Does your site have a pulse? Here are three vital signs you should look at. Stat.
We spend much of our time evangalising the basics of content marketing (and the rest on content marketing’s intrepid edge). The point of the content marketing exercise is to make yourself, your site and your people inherently interesting to the market, by sharing more of yourself, your ideas and your expertise. Much google-love automatically follows.
“You mean we just talk about our stuff, and it will sell itself?,” asks many the wondrous executive. Well, something like that. As long as you’re talking about stuff other people are already interested in (not just your own products), then, yes, that’s basically it.
The main point is this: You can draw people to you and get them to buy your products by providing compelling information on your site. Get them to come. Get them to stay. They’ll become customers in the course of time. That’s the basics anyway.
So how can you find out if your site is serving the content marketing purpose? How do you know if you’re really offering a compelling content marketing experience that will draw in the crowds, keep them around and convert them to paying customers?
For a client, we studied their website analytics to assess just this, and enroute we discovered three pretty core vital signs to see if a website’s content marketing chops are in place. (When I say “we”, I mean me and Neil. And, when I say “me”, I mean mostly Neil – our analytics guru).
Content Marketing Vital Sign #1: The Dead Cat Toss
You’ve heard of the dead cat bounce perhaps. It’s the upward blip of a market after it’s crashed and burned. The corpse bounces up briefly, before falling down again. Well, this is a different trajectory that I playfully call the dead cat toss. Here is one dead cat toss:
Generally, we see a site plugging along with steady traffic (note the typical weekdays to weekend rhythms), then sees a big spike – what I call “the toss”. Usually, this relates to some massive campaign, involving an SEO-keyphrase laden press release fired hither and thither, some guest post blogging and/or a big email blast. Traffic briefly spikes; the cat soars up and then falls back down.
The true measure of a website that is using content marketing well is its performance after the spike/toss. If it quickly drops back down to the normal pattern, then we’re looking at a site that fails to convince visitors to return for compelling content. If it goes back down to a level some degree higher than it started, that’s a content marketing success. The site above is a typical content marketing #fail. If you saw a graph of our site after our B2B Marketing Manifesto or Content Marketing Workbook were published, you’d see typical content marketing #win.
The Dead Cat Toss simply measures whether an effort to increase a company’s effective audience has had any success.
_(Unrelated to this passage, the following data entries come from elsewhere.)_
Ltac mrun_all :=
  repeat match goal with
         | H : ?T |- _ => let T' := eval mred in T in progress (change T' in H)
         end;
  mrun.

Lemma do_calls_log (cs : list call) (st : app) :
  do_calls cs st = (Ok tt, set_log (log st ++ cs) st).
Proof.
  revert st. induction cs as [|c cs IH]; intros st.
  - destruct st. cbn [do_calls]. mrun. by rewrite app_nil_r.
  - cbn [do_calls]. mrun. rewrite IH. destruct st. mrun. by rewrite <- app_assoc.
Qed.

Lemma update_ui_ok (h : Z) (a b c : string) (st : app) :
  font_size (styles st) = Some h →
  update_ui a b c st = (Ok tt, refreshed h a b c st).
Proof.
  intros Hfont. unfold update_ui, scaledToHeight. mrun.
  rewrite do_calls_log. destruct st as [? ? ? ? ? ? [size ? ? ? ?] ? fit ? ? ? ? ? ?].
  mrun_all. subst size. unfold refreshed, rows_of. mrun.
  destruct fit; cbn [fmap list_fmap Nat.add];
    repeat (rewrite <- ?app_assoc; cbn [List.app]); reflexivity.
Qed.

Lemma layout_item_nested_ind (P : layout_item → Prop) :
  (∀ w stretch, P (WidgetItem w stretch)) →
  (∀ items, Forall P items → P (LayoutItem items)) →
  ∀ item, P item.
Proof.
  intros Hwidget Hlayout. fix IH 1. intros [w stretch|items].
  - apply Hwidget.
  - apply Hlayout. induction items as [|item items IHitems]; constructor.
    + apply IH.
    + apply IHitems.
Qed.

Lemma clear_item_calls (item : layout_item) :
  Forall (λ c, clearing_call c = true) (clear_item item).
Proof.
  induction item as [w stretch|items IH] using layout_item_nested_ind.
  - by repeat constructor.
  - induction IH as [|item items Hitem _ IHitems]; [constructor|].
    cbn [clear_item] in *. constructor; [done|].
    apply Forall_app. split; [exact Hitem | exact IHitems].
Qed.


Lemma omap_clearing {A} (f : call → option A) (cs : list call) :
  (∀ c, clearing_call c = true → f c = None) →
  Forall (λ c, clearing_call c = true) cs → omap f cs = [].
Proof.
  intros Hf. induction 1 as [|c cs Hc _ IH]; [done|].
  cbn. by rewrite (Hf c Hc).
Qed.

Lemma api_calls_clear (layout : list layout_item) : api_calls (clear_layout layout) = [].
Proof.
  apply omap_clearing; [|apply clear_item_calls]. by intros [].
Qed.

Lemma emitted_clear (layout : list layout_item) : emitted (clear_layout layout) = [].
Proof.
  apply omap_clearing; [|apply clear_item_calls]. by intros [].
Qed.

(** The slot run by [emit] never hands a Python exception back. *)
Lemma emit_not_raise (a b c : string) (st : app) (e : exn) (st' : app) :
  emit a b c st ≠ (Raise e, st').
Proof.
  unfold emit. destruct st as [? ? ? ? ? ? ? ? ? ? conn ? ? ? ?]. mrun.
  destruct conn; [|done]. by destruct (update_ui a b c _) as [[]].
Qed.

Lemma emit_ok (h : Z) (a b c : string) (st : app) :
  connected st = true →
  font_size (styles st) = Some h →
  emit a b c st = (Ok tt, refreshed h a b c (set_log (log st ++ [Emit a b c]) st)).
Proof.
  intros Hconn Hfont. unfold emit.
  pose proof (update_ui_ok h a b c (set_log (log st ++ [Emit a b c]) st)) as Hui.
  destruct st as [? ? ? ? ? ? ? ? ? ? conn ? ? ? ?]. mrun_all. subst conn.
  by rewrite (Hui Hfont).
Qed.

Section update_info_cases.
Variables (st : app) (client : Z → response).
Variables (auth_config display_config : gmap string string) (v : string).
Hypothesis Hauth : Ini.getitem (config st) "Auth" = Ok auth_config.
Hypothesis Hltuid : auth_config !! "ltuid_v2" = Some v.

Lemma update_info_bad_uid (e : exn) :
  int v = Raise e →
  update_info client st = emit ("Error fetching data: " +:+ str_exn e) "" "" st.
Proof.
  intros Hint. unfold update_info, Ini.getitem_option, try_except, bind, gets, lift.
  by rewrite Hauth, Hltuid, Hint.
Qed.

Variable uid : Z.
Hypothesis Huid : int v = Ok uid.
Hypothesis Hdisplay : Ini.getitem (config st) "Display" = Ok display_config.

Lemma update_info_skip :
  bool_from_str (Ini.get_or display_config "show_notes" "0") = false →
  update_info client st = (Ok tt, st).
Proof.
  intros Hshow. unfold update_info, Ini.getitem_option, try_except, bind, gets, lift.
  by rewrite Hauth, Hltuid, Huid, Hdisplay, Hshow.
Qed.

Lemma update_info_fetch :
  bool_from_str (Ini.get_or display_config "show_notes" "0") = true →
  update_info client st =
  let st1 := set_log (log st ++ [GetNotes uid]) st in
  match client uid with
  | Notes n =>
      emit ("Resin: " +:+ str_int (current_resin n) +:+ "/" +:+ str_int (max_resin n))
           ("Daily Reward Claimed: " +:+ str_bool (claimed_commission_reward n))
           ("Realm Currency: " +:+ str_int (current_realm_currency n) +:+ "/2400") st1
  | Fails (GenshinException msg) => emit ("Error fetching notes: " +:+ msg) "" "" st1
  | Fails e => emit ("Error fetching data: " +:+ str_exn e) "" "" st1
  end.
Proof.
  intros Hshow.
  unfold update_info, Ini.getitem_option, try_except, try_except_genshin, get_notes,
    bind, gets, lift, do_call, modify, raise, ret.
  rewrite Hauth, Hltuid, Huid, Hdisplay, Hshow. cbv zeta.
  destruct (client uid) as [n|e].
  - set (r := emit _ _ _ _).
    pose proof (emit_not_raise _ _ _ _ : ∀ e st', r ≠ (Raise e, st')) as Hne.
    destruct r as [[| e | |] st']; try done. by destruct (Hne e st').
  - unfold lift.
    destruct e; try done.
    set (r := emit _ _ _ _).
    pose proof (emit_not_raise _ _ _ _ : ∀ e st', r ≠ (Raise e, st')) as Hne.
    destruct r as [[| e | |] st']; try done. by destruct (Hne e st').
Qed.
End update_info_cases.

Lemma ok_bind {A B} (m : M A) (k : A → M B) (st : app) (Q : B → app → Prop) :
  ok_post m st (λ a st1, ok_post (k a) st1 Q) → ok_post (bind m k) st Q.
Proof.
  unfold ok_post, bind. intros Hm b st' Hrun.
  destruct (m st) as [[a | e | | e] st1] eqn:E; try discriminate Hrun.
  by apply (Hm a st1).
Qed.

Lemma ok_lift {A} (o : outcome A) (st : app) (Q : A → app → Prop) :
  (∀ a, o = Ok a → Q a st) → ok_post (lift o) st Q.
Proof. unfold ok_post, lift. intros HQ a st' [= -> <-]. by apply HQ. Qed.

Lemma ok_ret {A} (a : A) (st : app) (Q : A → app → Prop) :
  Q a st → ok_post (ret a) st Q.
Proof. unfold ok_post, ret. by intros HQ a' st' [= <- <-]. Qed.

Lemma ok_gets {A} (f : app → A) (st : app) (Q : A → app → Prop) :
  Q (f st) st → ok_post (gets f) st Q.
Proof. unfold ok_post, gets. by intros HQ a' st' [= <- <-]. Qed.

Lemma ok_modify (f : app → app) (st : app) (Q : unit → app → Prop) :
  Q tt (f st) → ok_post (modify f) st Q.
Proof. unfold ok_post, modify. by intros HQ a' st' [= <- <-]. Qed.

Lemma ok_sys_exit {A} (st : app) (Q : A → app → Prop) : ok_post sys_exit st Q.
Proof. by intros a st'. Qed.

Ltac mstep :=
  lazymatch goal with
  | |- ok_post (bind _ _) _ _ => apply ok_bind
  | |- ok_post (lift _) _ _ => apply ok_lift; intros ? ?
  | |- ok_post (gets _) _ _ => apply ok_gets
  | |- ok_post (modify _) _ _ => apply ok_modify
  | |- ok_post (ret _) _ _ => apply ok_ret
  | |- ok_post (do_call _) _ _ => apply ok_modify
  | |- ok_post sys_exit _ _ => apply ok_sys_exit
  | |- ok_post (if ?b then _ else _) _ _ => destruct b eqn:?
  | |- ok_post (setWindowFlags _) _ _ => unfold setWindowFlags
  | |- ok_post (move _ _) _ _ => unfold move
  | |- ok_post (show_warning _) _ _ => unfold show_warning
  end.

Ltac mfields :=
  cbn [set_config set_settings_ini set_log set_window_flags set_position set_content_layout
       set_styles set_word_wrap set_fit_window_to_text set_press_handler set_connected
       set_futures set_timer set_oldPos set_next_id
       config settings_ini log window_flags position content_layout styles word_wrap
       fit_window_to_text press_handler connected futures timer oldPos next_id
       font_size font_color show_background background_color background_image
       fst snd].

Ltac msteps := repeat (mstep; cbv beta; mfields).

Lemma build_window_post (d a w : gmap string string) (flags : bool * bool) (st : app) :
  ok_post (build_window d a w flags) st (λ _ st', built d w flags st st').
Proof.
  unfold build_window, setup_window, restore_position, setup_layout, set_cookies,
    setup_styles, apply_styles, setup_events.
  msteps.
  all: unfold built; mfields; done.
Qed.

Lemma build_window_ok (d a w : gmap string string) (flags : bool * bool) (st st' : app) :
  build_window d a w flags st = (Ok tt, st') → built d w flags st st'.
Proof. apply build_window_post. Qed.

(** ** configparser: writing then reading, and the frame of [set] *)

Lemma read_options_fresh (section : string) (lines : list (string * string))
    (options : gmap string string) :
  NoDup lines.*1 →
  (∀ key, key ∈ lines.*1 → options !! key = None) →
  Ini.read_options section lines options = Ok (list_to_map lines ∪ options).
Proof.
  revert options. induction lines as [|[key value] lines IH]; intros options Hnodup Hfresh.
  - cbn. by rewrite (left_id_L ∅ (∪)).
  - apply NoDup_cons in Hnodup as [Hkey Hnodup]. cbn [Ini.read_options].
    rewrite (Hfresh key) by (cbn; left).
    rewrite IH; [|done|].
    + cbn [list_to_map foldr uncurry fst snd].
      rewrite <- insert_union_r by (by apply not_elem_of_list_to_map_1).
      by rewrite insert_union_l.
    + intros key' Hin. rewrite lookup_insert_ne.
      * apply Hfresh. cbn. by right.
      * by intros ->.
Qed.

Lemma read_options_map_to_list (section : string) (options : gmap string string) :
  Ini.read_options section (map_to_list options) ∅ = Ok options.
Proof.
  rewrite read_options_fresh.
  - by rewrite list_to_map_to_list, (right_id_L ∅ (∪)).
  - apply NoDup_fst_map_to_list.
  - intros. apply lookup_empty.
Qed.

Lemma read_sections_fresh (secs : list (string * gmap string string))
    (parser : Ini.ConfigParser) :
  NoDup secs.*1 →
  Ini.default_section ∉ secs.*1 →
  (∀ name, name ∈ secs.*1 → Ini.sections parser !! name = None) →
  Ini.read_sections (prod_map id map_to_list <$> secs) parser =
  Ok {| Ini.defaults := Ini.defaults parser;
        Ini.sections := list_to_map secs ∪ Ini.sections parser |}.
Proof.
  revert parser. induction secs as [|[name options] secs IH]; intros parser Hnodup Hdef Hfresh.
  - cbn. rewrite (left_id_L ∅ (∪)). by destruct parser.
  - apply NoDup_cons in Hnodup as [Hname Hnodup].
    apply not_elem_of_cons in Hdef as [Hne Hdef]. cbn in Hne.
    cbn [fmap list_fmap prod_map fst snd id Ini.read_sections].
    rewrite decide_False by done.
    rewrite (Hfresh name) by (cbn; left).
    rewrite read_options_map_to_list, IH; [|done|done|].
    + cbn [Ini.defaults Ini.sections list_to_map foldr uncurry fst snd].
      rewrite <- insert_union_r by (by apply not_elem_of_list_to_map_1).
      by rewrite insert_union_l.
    + cbn [Ini.sections]. intros name' Hin. rewrite lookup_insert_ne.
      * apply Hfresh. cbn. by right.
      * by intros ->.
Qed.

(** Reading back what [write] wrote gives the parser again. *)
Lemma read_write (parser : Ini.ConfigParser) :
  Ini.sections parser !! Ini.default_section = None →
  Ini.read (Some (Ini.write parser)) = Ok parser.
Proof.
  intros Hdef. unfold Ini.read, Ini.write.
  assert (Hsecs : ∀ p0 : Ini.ConfigParser, Ini.sections p0 = ∅ →
    Ini.read_sections (prod_map id map_to_list <$> map_to_list (Ini.sections parser)) p0 =
    Ok {| Ini.defaults := Ini.defaults p0; Ini.sections := Ini.sections parser |}).
  { intros p0 Hp0. rewrite read_sections_fresh.
    - by rewrite list_to_map_to_list, Hp0, (right_id_L ∅ (∪)).
    - apply NoDup_fst_map_to_list.
    - intros ([name options] & Hname & Hin)%list_elem_of_fmap_1. cbn in Hname. subst name.
      apply elem_of_map_to_list in Hin. congruence.
    - intros. rewrite Hp0. apply lookup_empty. }
  destruct (decide (Ini.defaults parser = ∅)) as [Hempty|Hnonempty].
  - cbn [List.app]. rewrite Hsecs by done. cbn. rewrite <- Hempty. by destruct parser.
  - cbn [List.app Ini.read_sections]. rewrite decide_True by done.
    cbn [Ini.defaults Ini.empty]. rewrite read_options_map_to_list.
    rewrite Hsecs by done. by destruct parser.
Qed.

(** ** [int] reads back what [str] prints *)

Lemma append_cons (c : ascii) (s t : string) : String c s +:+ t = String c (s +:+ t).
Proof. reflexivity. Qed.

Lemma append_nil_l (t : string) : "" +:+ t = t.
Proof. reflexivity. Qed.

Lemma append_empty_r (s : string) : s +:+ "" = s.
Proof. induction s as [|c s IH]; [done|]. by rewrite append_cons, IH. Qed.

Lemma append_assoc (s1 s2 s3 : string) : (s1 +:+ s2) +:+ s3 = s1 +:+ (s2 +:+ s3).
Proof.
  induction s1 as [|c s1 IH]; [done|]. by rewrite !append_cons, IH.
Qed.

Lemma pretty_N_char_digit (d : N) :
  (d < 10)%N → is_digit (pretty_N_char d) = true ∧ digit_value (pretty_N_char d) = Z.of_N d.
Proof.
  intros Hd.
  assert (d = 0 ∨ d = 1 ∨ d = 2 ∨ d = 3 ∨ d = 4 ∨ d = 5 ∨ d = 6 ∨ d = 7 ∨ d = 8 ∨ d = 9)%N
    as Hcases by lia.
  repeat (destruct Hcases as [->|Hcases]; [by split|]). by subst.
Qed.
Anyone with access to a mailing list or emailing software can create a little traffic spike, but only good content marketers will convert that spike into long-term repeat traffic.
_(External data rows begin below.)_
(** C10. [payOrder] does not compare the payer with the customer of the
    order.  The order of [carol] is paid by [alice]: the ownership check
    of the validation gate rejects the pair, yet the call succeeds,
    [alice] is debited 5750, [bob] (the owner of the company) is credited,
    the stock is decremented and the order is marked paid.  Invoices, as
    specified, are payable by any account: [dave] pays the invoice
    addressed to [alice]. *)
Theorem payOrder_accepts_foreign_payer strict :
  let s := Scenario.store in
  let r := payOrder strict Scenario.now "ord-carol" "alice" s in
  let r' := payInvoice strict Scenario.now "inv-open" "dave" s in
  Order.customerId <$> orders s !! "ord-carol" = Some "carol" /\
  (fun o => validateOrderPayment o "alice") <$> orders s !! "ord-carol"
    = Some (Invalid "You can only pay for your own orders") /\
  snd r = Success 0 /\
  User.walletBalance <$> users (fst r) !! "alice" = Some 94250 /\
  User.walletBalance <$> users (fst r) !! "bob" = Some 55750 /\
  Product.quantity <$> products (fst r) !! "widget" = Some 9 /\
  Order.status <$> orders (fst r) !! "ord-carol" = Some ord_paid /\
  snd r' = Success 0 /\
  Invoice.status <$> invoices (fst r') !! "inv-open" = Some inv_paid.
Proof. destruct strict; vm_compute; auto 12. Qed.

(** ** Claims about invoice settlement *)

(** What [payInvoice] does reject: a paid invoice, before any transfer
    and without touching the store. *)
Lemma payInvoice_paid_rejected strict now invoiceId payerId s invoice :
  invoices s !! invoiceId = Some invoice ->
  Invoice.status invoice = inv_paid ->
  payInvoice strict now invoiceId payerId s
    = (s, Failure "Invoice already paid").
Proof.
  intros Hi Hst. unfold payInvoice. by rewrite Hi, decide_True.
Qed.

(** C7. [payInvoice] rejects only paid invoices.  At time 500, [alice]
    pays a cancelled invoice, and an invoice that was due at time 100:
    the checks of the validation gate reject both, yet both calls
    succeed, move 11500 from [alice] to [bob] and mark the invoice
    paid. *)
Theorem payInvoice_settles_cancelled_and_expired strict :
  let s := Scenario.store in
  let now := Scenario.now in
  let rc := payInvoice strict now "inv-cancelled" "alice" s in
  let re := payInvoice strict now "inv-expired" "alice" s in
  (Invoice.status <$> invoices s !! "inv-cancelled" = Some inv_cancelled /\
   (fun i => validateInvoicePayment now i "alice")
     <$> invoices s !! "inv-cancelled"
     = Some (Invalid "Invoice has been cancelled") /\
   snd rc = Success 0 /\
   User.walletBalance <$> users (fst rc) !! "alice" = Some 88500 /\
   User.walletBalance <$> users (fst rc) !! "bob" = Some 61500 /\
   Invoice.status <$> invoices (fst rc) !! "inv-cancelled" = Some inv_paid) /\
  (Invoice.dueDate <$> invoices s !! "inv-expired" = Some 100 /\
   (fun i => validateInvoicePayment now i "alice")
     <$> invoices s !! "inv-expired"
     = Some (Invalid "Invoice is overdue") /\
   snd re = Success 0 /\
   User.walletBalance <$> users (fst re) !! "alice" = Some 88500 /\
   User.walletBalance <$> users (fst re) !! "bob" = Some 61500 /\
   Invoice.status <$> invoices (fst re) !! "inv-expired" = Some inv_paid).
Proof. destruct strict; vm_compute; auto 12. Qed.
Content Marketing Vital Sign #2: The hourglass figure
This vital sign can only be measured by visiting a dusty, often-neglected little corner of Google Analytics called “visitor loyalty”. Here you’ll see a bar graph that maps out how many times each of your visitors have come to your site. At the top, you have the people who came once and ran away screaming (they never came back). At the very bottom, you have the people who go to your site like pilgrims to a temple (say, your webmaster).
Here’s the same site we looked at above. As you’ll notice, most (almost all) of their traffic sees the site and flees in abject terror. That’s a dramatization meaning they found nothing of use or beauty there. They have very many first-time visitors, then the frequency of repeat visits scales down rapidly, and never rebounds.
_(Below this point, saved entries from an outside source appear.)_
(** [fs.writeFileSync(location, text)]; the text is given by the file it
    yields, [None] standing for a text argument that is [undefined]. *)
Definition writeFileSync (name : string) (body : option file) : M World unit :=
  fun w =>
    match body with
    | None => (Throw TypeError, w)
    | Some f =>
        match fs_dir (disk w) with
        | None => (Throw (SystemError "ENOENT"), w)
        | Some d =>
            if fs_deny (disk w) name
            then (Throw (SystemError "EACCES"), w)
            else (Return tt,
                  set_disk (Fsys (Some (<[name := f]> d))
                              (fs_mkdir (disk w)) (fs_deny (disk w))) w)
        end
    end.

(** [fs.readFileSync(location).toString()] *)
Definition readFileSync (name : string) : M World file :=
  fun w =>
    match fs_dir (disk w) with
    | Some d => match d !! name with
                | Some f => (Return f, w)
                | None => (Throw (SystemError "ENOENT"), w)
                end
    | None => (Throw (SystemError "ENOENT"), w)
    end.

(** [fs.statSync(location).size] *)
Definition statSync_size (name : string) : M World N :=
  f <- readFileSync name ;; ret (f_size f).

(** [fs.readdirSync(State.config.path)] *)
Definition readdirSync : M World (list string) :=
  fun w =>
    match fs_dir (disk w) with
    | Some d => (Return (elements (dom d)), w)
    | None => (Throw (SystemError "ENOENT"), w)
    end.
It is this rebound of higher-frequency visitors that we expect to see with good content marketing sites. Generally, a site with a good content marketing experience will see high totals at the top of the graph (many people become aware), lower totals in the middle ground (non-following repeat visitors are a true rarity) then a rebound of totals toward the bottom (the followers).
We expect good content marketing sites to display a nice hourglass figure. Note: You usually have to discount the very top bar of one-visit-only visitors to see the hourglass (as the bouncers skew the trend).
Content Marketing Vital Sign #3: The Jesus Pizza
Our last content marketing vital sign plays off of a parable (because there’s nothing our MD likes more than Christian references): specifically, the parable of the feeding of the multitude. The scene is set in Google Analytics’ New vs. Returning visitors statistic.
This is closely related to the two preceding statistics, but puts things in a very black/white perspective. We see a pie, with our one-time visitors in blue and our returning visitors in green.
Content marketers want to increase the green share of the pie. Like the feeding of the multitude, where many people were fed by a constant, limited amount of sustenance, a website should be serving its visitors repeatedly. That little green pie piece should get big and fat.
Our own site has about a one-third/two-thirds ratio between returning and new visitors. Presumably, Google.com has a ratio of 99% returning to 1% new. Marketers shouldn’t be happy with anything less than a figure of returning visitors in the high 20s.
So marketers, do like JC or your own personal multitude-feeding saviour of choice, and feed people again and again from your content marketing pizza (probably the first time that term has ever been used, you think?).
Now, go to your site and see how you perform against the content marketing vital signs!